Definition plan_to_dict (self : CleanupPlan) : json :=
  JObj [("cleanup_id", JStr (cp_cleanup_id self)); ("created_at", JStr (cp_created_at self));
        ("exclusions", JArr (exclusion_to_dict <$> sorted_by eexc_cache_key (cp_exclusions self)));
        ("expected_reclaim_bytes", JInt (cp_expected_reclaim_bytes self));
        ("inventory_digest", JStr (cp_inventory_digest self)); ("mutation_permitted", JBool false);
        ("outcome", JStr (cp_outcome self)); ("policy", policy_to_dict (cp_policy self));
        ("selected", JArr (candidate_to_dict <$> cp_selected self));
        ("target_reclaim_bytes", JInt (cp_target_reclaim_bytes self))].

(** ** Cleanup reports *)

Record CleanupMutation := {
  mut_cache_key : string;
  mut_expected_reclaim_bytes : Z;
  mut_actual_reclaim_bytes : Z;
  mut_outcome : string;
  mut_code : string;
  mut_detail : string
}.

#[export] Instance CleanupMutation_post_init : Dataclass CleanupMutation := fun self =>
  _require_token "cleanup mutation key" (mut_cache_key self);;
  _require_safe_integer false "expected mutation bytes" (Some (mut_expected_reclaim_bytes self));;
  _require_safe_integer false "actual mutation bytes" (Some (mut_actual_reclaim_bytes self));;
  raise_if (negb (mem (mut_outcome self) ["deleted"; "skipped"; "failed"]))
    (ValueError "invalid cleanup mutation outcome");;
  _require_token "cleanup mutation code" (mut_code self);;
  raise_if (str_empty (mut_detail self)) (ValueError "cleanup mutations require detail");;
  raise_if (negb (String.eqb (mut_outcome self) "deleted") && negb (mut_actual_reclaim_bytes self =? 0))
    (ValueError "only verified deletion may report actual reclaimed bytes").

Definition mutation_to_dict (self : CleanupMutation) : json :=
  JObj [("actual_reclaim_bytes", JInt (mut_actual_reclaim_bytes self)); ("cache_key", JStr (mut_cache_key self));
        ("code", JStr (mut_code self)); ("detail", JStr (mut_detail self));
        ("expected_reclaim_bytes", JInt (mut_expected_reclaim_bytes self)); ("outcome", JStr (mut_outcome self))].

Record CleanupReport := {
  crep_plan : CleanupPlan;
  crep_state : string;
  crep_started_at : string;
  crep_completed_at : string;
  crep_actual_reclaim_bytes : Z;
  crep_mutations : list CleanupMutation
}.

*****

EXERCISE BRIEF
Your answer is the line containing "crep_completed_at : string;" plus every line after it through the end of the entries, given again exactly and alone.

SOLUTION TO THIS PROBLEM
  crep_completed_at : string;
  crep_actual_reclaim_bytes : Z;
  crep_mutations : list CleanupMutation
}.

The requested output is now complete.